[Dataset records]
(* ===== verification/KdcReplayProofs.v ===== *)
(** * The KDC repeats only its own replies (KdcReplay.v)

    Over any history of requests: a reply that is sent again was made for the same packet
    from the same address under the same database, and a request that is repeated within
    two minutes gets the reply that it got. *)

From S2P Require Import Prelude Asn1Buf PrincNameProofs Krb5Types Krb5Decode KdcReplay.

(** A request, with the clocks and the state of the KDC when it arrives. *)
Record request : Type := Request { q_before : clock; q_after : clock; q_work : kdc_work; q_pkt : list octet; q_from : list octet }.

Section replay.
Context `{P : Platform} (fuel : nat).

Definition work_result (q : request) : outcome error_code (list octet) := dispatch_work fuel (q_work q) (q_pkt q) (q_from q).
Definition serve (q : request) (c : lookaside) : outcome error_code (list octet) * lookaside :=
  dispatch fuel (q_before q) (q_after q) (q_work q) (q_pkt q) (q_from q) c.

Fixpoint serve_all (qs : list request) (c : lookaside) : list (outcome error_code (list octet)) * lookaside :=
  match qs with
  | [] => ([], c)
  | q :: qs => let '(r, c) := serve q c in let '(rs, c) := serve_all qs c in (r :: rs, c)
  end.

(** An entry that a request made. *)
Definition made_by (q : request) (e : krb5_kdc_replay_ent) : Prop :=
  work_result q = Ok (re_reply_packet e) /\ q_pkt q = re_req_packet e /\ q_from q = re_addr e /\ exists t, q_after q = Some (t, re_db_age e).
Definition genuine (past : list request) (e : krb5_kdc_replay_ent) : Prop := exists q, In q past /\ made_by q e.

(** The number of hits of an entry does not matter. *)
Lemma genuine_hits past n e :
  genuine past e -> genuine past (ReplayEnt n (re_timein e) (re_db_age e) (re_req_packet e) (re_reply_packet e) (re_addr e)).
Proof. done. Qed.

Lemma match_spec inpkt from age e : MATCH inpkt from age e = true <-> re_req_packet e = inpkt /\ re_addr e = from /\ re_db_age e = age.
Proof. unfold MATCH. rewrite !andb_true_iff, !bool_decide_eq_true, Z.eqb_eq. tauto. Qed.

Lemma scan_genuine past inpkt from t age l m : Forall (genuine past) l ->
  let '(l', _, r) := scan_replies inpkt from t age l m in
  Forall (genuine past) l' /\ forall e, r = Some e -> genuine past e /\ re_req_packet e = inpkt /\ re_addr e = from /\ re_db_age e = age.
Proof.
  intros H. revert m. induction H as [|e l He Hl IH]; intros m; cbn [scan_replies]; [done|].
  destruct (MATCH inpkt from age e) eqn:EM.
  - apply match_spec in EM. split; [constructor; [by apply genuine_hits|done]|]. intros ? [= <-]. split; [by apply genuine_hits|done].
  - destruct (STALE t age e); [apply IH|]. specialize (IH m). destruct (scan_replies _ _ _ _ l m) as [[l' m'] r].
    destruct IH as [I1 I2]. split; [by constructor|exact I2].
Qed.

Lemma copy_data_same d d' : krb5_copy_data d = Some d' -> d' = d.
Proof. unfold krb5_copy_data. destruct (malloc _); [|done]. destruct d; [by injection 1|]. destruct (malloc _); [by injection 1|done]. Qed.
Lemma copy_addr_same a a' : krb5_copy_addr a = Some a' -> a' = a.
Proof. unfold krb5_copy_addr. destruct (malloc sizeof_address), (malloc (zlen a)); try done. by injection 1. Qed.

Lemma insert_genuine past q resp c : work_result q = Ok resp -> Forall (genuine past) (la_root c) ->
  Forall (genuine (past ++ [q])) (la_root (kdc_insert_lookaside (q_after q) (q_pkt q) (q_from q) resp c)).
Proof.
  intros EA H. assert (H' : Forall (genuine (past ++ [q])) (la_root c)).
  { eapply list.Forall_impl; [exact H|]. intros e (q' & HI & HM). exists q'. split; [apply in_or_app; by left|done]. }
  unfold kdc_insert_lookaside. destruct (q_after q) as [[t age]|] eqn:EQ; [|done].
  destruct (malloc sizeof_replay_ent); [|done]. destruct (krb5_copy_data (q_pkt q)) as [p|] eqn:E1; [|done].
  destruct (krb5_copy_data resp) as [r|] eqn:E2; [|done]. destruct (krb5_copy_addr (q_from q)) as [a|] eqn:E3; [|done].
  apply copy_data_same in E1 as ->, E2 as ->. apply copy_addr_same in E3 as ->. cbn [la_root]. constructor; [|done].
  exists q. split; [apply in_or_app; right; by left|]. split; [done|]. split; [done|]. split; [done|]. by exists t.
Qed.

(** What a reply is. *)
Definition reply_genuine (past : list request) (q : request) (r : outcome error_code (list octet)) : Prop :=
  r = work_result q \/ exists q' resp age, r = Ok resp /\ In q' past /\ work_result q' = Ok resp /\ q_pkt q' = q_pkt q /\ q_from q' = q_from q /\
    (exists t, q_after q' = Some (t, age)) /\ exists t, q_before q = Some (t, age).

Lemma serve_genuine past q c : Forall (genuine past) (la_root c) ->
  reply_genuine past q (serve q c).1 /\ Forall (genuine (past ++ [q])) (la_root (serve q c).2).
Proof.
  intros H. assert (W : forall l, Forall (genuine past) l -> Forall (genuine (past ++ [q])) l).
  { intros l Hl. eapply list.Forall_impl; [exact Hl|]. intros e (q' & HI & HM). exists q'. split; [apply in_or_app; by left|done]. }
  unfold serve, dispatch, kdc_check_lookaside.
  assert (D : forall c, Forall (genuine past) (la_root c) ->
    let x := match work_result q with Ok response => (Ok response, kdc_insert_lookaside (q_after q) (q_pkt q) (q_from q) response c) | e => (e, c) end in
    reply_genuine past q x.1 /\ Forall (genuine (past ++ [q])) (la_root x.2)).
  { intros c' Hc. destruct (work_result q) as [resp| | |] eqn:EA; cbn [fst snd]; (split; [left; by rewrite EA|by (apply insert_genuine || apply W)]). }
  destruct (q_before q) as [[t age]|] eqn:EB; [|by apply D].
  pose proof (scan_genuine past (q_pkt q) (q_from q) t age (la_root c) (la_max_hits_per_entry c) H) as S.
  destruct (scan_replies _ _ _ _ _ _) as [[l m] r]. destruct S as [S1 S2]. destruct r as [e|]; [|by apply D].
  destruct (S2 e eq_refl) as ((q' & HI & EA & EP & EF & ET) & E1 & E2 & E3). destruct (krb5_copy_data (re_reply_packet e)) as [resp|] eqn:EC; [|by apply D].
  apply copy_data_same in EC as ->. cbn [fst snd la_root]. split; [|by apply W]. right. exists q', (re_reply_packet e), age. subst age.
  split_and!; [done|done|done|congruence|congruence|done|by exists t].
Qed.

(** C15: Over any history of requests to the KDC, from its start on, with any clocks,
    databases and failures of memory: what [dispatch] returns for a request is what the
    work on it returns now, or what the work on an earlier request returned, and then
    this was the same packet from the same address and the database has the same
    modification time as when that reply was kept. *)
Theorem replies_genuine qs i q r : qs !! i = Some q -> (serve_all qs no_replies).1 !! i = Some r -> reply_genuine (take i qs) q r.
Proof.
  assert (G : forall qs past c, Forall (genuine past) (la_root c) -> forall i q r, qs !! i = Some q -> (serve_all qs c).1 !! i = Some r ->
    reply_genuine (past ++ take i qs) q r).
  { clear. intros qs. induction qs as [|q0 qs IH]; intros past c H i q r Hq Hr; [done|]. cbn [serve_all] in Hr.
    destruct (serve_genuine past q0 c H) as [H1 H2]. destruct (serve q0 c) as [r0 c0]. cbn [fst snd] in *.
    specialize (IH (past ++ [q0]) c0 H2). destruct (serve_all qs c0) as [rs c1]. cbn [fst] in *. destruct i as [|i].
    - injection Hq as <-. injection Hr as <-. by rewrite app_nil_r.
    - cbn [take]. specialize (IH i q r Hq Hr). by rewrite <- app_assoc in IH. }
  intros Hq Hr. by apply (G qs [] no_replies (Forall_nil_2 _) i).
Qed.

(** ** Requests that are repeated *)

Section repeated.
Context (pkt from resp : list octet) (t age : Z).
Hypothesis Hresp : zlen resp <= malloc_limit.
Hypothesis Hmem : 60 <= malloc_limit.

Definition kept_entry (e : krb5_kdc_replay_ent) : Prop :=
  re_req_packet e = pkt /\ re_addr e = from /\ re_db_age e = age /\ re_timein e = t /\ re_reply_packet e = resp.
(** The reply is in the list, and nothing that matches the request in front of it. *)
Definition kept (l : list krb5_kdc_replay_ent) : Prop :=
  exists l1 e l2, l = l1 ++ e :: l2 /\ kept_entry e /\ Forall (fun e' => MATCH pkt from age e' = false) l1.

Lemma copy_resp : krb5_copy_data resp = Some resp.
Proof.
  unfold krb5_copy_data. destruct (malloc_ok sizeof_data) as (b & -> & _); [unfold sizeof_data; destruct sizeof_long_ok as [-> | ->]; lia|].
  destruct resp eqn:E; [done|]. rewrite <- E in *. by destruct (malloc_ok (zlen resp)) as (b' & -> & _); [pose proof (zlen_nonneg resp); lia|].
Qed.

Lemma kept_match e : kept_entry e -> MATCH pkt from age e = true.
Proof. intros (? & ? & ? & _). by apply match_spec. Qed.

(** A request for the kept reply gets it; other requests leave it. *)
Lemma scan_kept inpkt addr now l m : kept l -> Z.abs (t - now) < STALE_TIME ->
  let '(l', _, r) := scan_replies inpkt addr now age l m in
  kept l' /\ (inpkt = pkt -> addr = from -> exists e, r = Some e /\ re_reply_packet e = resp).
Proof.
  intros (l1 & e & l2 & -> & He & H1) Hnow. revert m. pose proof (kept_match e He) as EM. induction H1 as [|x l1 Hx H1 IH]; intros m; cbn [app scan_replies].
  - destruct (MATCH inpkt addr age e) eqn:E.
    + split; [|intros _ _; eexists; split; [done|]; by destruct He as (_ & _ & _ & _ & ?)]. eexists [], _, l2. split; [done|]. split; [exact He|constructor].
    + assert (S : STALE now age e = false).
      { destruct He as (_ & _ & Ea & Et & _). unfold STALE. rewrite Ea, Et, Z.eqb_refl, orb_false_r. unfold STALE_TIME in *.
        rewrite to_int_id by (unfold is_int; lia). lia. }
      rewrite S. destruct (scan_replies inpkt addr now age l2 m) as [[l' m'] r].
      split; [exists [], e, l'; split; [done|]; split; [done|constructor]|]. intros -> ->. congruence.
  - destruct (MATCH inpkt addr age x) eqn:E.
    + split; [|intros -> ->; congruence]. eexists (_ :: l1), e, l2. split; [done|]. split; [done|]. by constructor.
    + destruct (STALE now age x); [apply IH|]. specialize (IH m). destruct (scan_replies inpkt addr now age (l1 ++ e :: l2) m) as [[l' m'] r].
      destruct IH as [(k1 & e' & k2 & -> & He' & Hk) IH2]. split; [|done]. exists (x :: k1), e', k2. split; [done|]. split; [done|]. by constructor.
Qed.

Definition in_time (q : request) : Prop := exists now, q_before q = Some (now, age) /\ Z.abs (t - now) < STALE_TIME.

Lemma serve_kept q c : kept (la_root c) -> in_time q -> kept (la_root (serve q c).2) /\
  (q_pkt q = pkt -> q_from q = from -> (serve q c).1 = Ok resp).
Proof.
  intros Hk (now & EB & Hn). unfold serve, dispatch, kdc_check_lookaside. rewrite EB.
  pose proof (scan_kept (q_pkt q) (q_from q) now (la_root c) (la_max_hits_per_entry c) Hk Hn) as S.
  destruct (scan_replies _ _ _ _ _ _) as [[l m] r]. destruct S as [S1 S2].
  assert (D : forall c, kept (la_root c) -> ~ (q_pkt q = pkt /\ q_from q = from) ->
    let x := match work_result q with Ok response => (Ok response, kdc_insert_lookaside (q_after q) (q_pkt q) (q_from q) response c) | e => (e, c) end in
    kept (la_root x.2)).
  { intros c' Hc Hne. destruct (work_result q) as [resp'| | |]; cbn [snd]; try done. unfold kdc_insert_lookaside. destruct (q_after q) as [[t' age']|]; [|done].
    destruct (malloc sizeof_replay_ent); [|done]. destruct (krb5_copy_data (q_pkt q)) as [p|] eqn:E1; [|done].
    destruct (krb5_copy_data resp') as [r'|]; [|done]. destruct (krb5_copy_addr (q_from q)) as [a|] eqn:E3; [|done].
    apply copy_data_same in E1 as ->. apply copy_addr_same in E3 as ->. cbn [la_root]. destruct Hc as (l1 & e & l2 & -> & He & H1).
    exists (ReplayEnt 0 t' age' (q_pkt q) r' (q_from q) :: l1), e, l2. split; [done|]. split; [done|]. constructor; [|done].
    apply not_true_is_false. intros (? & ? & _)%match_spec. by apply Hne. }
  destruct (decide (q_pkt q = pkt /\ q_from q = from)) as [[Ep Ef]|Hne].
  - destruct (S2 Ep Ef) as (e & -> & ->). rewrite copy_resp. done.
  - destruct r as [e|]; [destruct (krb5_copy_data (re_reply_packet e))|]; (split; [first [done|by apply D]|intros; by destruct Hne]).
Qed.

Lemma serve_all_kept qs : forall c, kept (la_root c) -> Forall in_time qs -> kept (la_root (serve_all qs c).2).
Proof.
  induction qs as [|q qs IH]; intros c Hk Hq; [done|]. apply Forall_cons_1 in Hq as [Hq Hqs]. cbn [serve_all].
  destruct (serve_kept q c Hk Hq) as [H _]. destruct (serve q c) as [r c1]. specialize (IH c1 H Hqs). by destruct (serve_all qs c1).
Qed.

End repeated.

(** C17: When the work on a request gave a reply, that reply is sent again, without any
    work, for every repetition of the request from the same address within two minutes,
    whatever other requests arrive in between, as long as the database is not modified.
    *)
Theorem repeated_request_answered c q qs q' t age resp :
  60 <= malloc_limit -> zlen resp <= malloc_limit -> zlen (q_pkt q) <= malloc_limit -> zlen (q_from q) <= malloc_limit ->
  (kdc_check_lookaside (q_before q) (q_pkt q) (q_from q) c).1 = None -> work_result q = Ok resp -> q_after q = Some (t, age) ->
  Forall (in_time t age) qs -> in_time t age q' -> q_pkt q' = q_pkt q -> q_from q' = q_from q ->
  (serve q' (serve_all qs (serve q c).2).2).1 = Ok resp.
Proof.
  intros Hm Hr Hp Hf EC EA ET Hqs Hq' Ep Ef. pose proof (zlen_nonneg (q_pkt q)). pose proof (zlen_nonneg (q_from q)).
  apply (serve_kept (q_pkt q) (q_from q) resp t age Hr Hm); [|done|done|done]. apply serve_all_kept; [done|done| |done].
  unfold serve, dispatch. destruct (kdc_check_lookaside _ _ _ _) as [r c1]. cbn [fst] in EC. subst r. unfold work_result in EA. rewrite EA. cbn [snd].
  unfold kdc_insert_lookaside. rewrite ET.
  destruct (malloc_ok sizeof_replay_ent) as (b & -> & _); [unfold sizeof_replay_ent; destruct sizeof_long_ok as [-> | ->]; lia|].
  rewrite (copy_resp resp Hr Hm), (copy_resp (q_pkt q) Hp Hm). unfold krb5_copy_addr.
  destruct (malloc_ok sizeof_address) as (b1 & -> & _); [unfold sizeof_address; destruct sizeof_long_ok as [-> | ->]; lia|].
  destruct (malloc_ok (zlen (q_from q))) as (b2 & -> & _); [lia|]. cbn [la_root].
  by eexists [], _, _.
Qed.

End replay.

▶ [What you will do]: Respond with only the number of lines above that include the string "gets".

▶ [Written answer]: 2